The storm of conflicting opinions centres on the Mrs Thatcher who became a symbolic figure - even an "ism". Today the remains of the real Margaret Hilda Thatcher are here at her funeral service. Lying here, she is one of us, subject to the common destiny of all human beings.
it struck the perfect note, and very clever use of 'one of us'
I also loved this story from Margaret Thatchers life:
One thing that everyone has noted is the courtesy and personal kindness which she showed to those who worked for her, as well as her capacity to reach out to the young, and often also to those who were not, in the world's eyes, "important".
The letter from a young boy early on in her time as Prime Minister is a typical example. Nine year old David wrote to say, "Last night when we were saying prayers, my daddy said everyone has done wrong things except Jesus. I said I don't think you have done bad things because you are the Prime Minister. Am I right or is my daddy?"
Perhaps the most remarkable thing is that the PM replied in her own hand in a very straightforward letter which took the question seriously.

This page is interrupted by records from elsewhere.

Lemma dec_digits_spec fuel n :
  0 <= n -> (Z.to_nat (Z.log2 n) < fuel)%nat ->
  dec_fold 0 (dec_digits fuel n []) = n /\
  Forall (fun c => 48 <= c <= 57) (dec_digits fuel n []) /\
  dec_digits fuel n [] <> [].
Proof.
  revert n. induction fuel as [|f IH]; intros n Hn Hf; [lia|]. simpl.
  pose proof (Z.mod_pos_bound n 10 ltac:(lia)).
  destruct (Z.ltb_spec n 10) as [Hlt|Hge].
  - rewrite Z.mod_small by lia. split_and!; [|repeat constructor; lia|done].
    unfold dec_fold; simpl. lia.
  - destruct (IH (n / 10)) as (H1 & H2 & H3).
    { by apply Z.div_pos; lia. }
    { pose proof (log2_div10 n Hge). pose proof (Z.log2_nonneg (n / 10)). lia. }
    rewrite dec_digits_app, dec_fold_app, H1. split_and!.
    + unfold dec_fold; simpl. pose proof (Z.div_mod n 10). lia.
    + apply Forall_app_2; [done|]. repeat constructor; lia.
    + by destruct (dec_digits f (n / 10) []).
Qed.

Lemma dec_nat_fold n : 0 <= n -> dec_fold 0 (dec_nat n) = n.
Proof. intros. apply (dec_digits_spec _ n); [done|lia]. Qed.

Lemma dec_nat_digits n : 0 <= n -> Forall (fun c => 48 <= c <= 57) (dec_nat n).
Proof. intros. apply (dec_digits_spec _ n); [done|lia]. Qed.

Lemma dec_nat_nonempty n : 0 <= n -> dec_nat n <> [].
Proof. intros. apply (dec_digits_spec _ n); [done|lia]. Qed.

(** A printed natural number as an opaque digit string. *)
Lemma dec_nat_ex n : 0 <= n ->
  exists ds, dec_nat n = ds /\ Forall (fun c => 48 <= c <= 57) ds /\
    dec_fold 0 ds = n /\ exists c ds', ds = c :: ds' /\ 48 <= c <= 57.
Proof.
  intros Hn. exists (dec_nat n). split_and!;
    [done|by apply dec_nat_digits|by apply dec_nat_fold|].
  pose proof (dec_nat_digits n Hn) as Hd. pose proof (dec_nat_nonempty n Hn) as Hne.
  destruct (dec_nat n) as [|c ds]; [done|]. inversion_clear Hd. eauto.
Qed.

Lemma dec_of_Z_nat n : 0 <= n -> dec_of_Z n = dec_nat n.
Proof. intros. unfold dec_of_Z. by rewrite (proj2 (Z.ltb_ge _ _)). Qed.

Lemma dec_digits_lead fuel n :
  0 < n -> (Z.to_nat (Z.log2 n) < fuel)%nat ->
  exists c ds, dec_digits fuel n [] = c :: ds /\ 49 <= c <= 57.
Proof.
  revert n. induction fuel as [|f IH]; intros n Hn Hf; [lia|]. simpl.
  destruct (Z.ltb_spec n 10) as [Hlt|Hge].
  - rewrite Z.mod_small by lia. eexists _, _. split; [done|]. lia.
  - destruct (IH (n / 10)) as (c & ds & E & Hc).
    { by apply Z.div_str_pos. }
    { pose proof (log2_div10 n Hge). pose proof (Z.log2_nonneg (n / 10)). lia. }
    rewrite dec_digits_app, E. simpl. eauto.
Qed.

(** A positive number is printed without a leading zero. *)
Lemma dec_nat_lead n : 0 < n -> exists c ds, dec_nat n = c :: ds /\ 49 <= c <= 57.
Proof. intros. apply dec_digits_lead; [done|lia]. Qed.

(** ** Lists *)

Lemma alter_is_insert {A} (f : A -> A) (l : list A) i x : l !! i = Some x -> alter f i l = <[i := f x]> l.
Proof.
  revert l. induction i as [|i IH]; intros [|y l] H; simpl in *; simplify_eq; [done|]. f_equal. by apply IH.
Qed.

"However good we try to be, we can never be as kind, gentle and wise as Jesus. There will be times when we do or say something we wish we hadn't done and we shall be sorry and try not to do it again…If you and I were to paint a picture, it wouldn't be as good as the picture of great artists. So our lives can't be as good as the life of Jesus."
What a superb answer, both in what it says, and how it says it - in a way a 9 year old can understand.
I imagine a lot of what he said will be lost as it refuses to come into proper focus when viewed through the standard political lenses.
This bit also struck me:
She was very aware that there are prior dispositions which are needed to make market economics and democratic institutions function well: the habits of truth-telling, mutual sympathy, and the capacity to co-operate. These dispositions are incubated and given power by our relationships. In her words, "the basic ties of the family are at the heart of our society and are the very nursery of civic virtue". Such moral and spiritual capital is accumulated over generations but can be easily eroded.
Life is a struggle to make the right choices and to achieve liberation from dependence, whether material or psychological. This genuine independence is the essential pre-condition for living in an other-centred way, beyond ourselves. The word Margaret Thatcher used at St Lawrence Jewry was "interdependence".
She referred to the Christian doctrine, "that we are all members one of another, expressed in the concept of the Church on earth as the Body of Christ. From this we learn our interdependence and the great truth that we do not achieve happiness or salvation in isolation from each other but as members of Society."
That erosion is happening fast - it's hard to compare with life 20-30 years ago, but there seem's to be a greater sense of dependence, and less of a sense of leadership and social responsibility. From the unscientific basis of membership of local Facebook groups in Yeovil, there are quite a lot of people who will identify a problem and ask what the council/government/parents will do about it, but not very many who will say 'this is my community, so it's my responsibility, what can I do to improve it?' The main direction people seem to channel this in is into charity fundraising: which is good, but it still leaves it up to organisations/agencies/charities to do the work.
Sadly Thatcherism is identified less with 'sympathy and co-operation' and more with individualism and the free market, which naturally corrodes community. Big state New Labour hasn't done anything to rectify this. Cameron is attempting to kick-start the 'Big Society' by putting government provision into retreat, and loading charities with more need whilst their financial support declines.
Margaret Thatcher's comments on happiness are right, but our politicians of all colours haven't really found a way to put them into practice.